HOW TO COMPLETE THIS TASK: For the string "Lemma", state how many lines of the data hold it. Give nothing besides the number.

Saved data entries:
Lemma header_fits_cause p h cot negative : cot ≤ 63 → header_fits p h →
  header_fits p (set_Cause cot negative h).
Proof. unfold header_fits. cbn. naive_solver. Qed.

Lemma mirror_header_octets p h cot negative tl : header_typed h → header_fits p h → 0 ≤ cot ≤ 63 →
  header_octets p (set_Cause cot negative h) ++ tl =
  <[2%nat := mirrored_cause ((header_octets p h ++ tl) !!! 2%nat) cot negative]> (header_octets p h ++ tl).
Proof.
  intros (_ & _ & Hc & _) (_ & Hc' & _) Hcot. unfold is_u8 in Hc.
  rewrite header_octets_cause, mirrored_cause_octet by lia. done.
Qed.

RESULT OF THIS EXERCISE: 2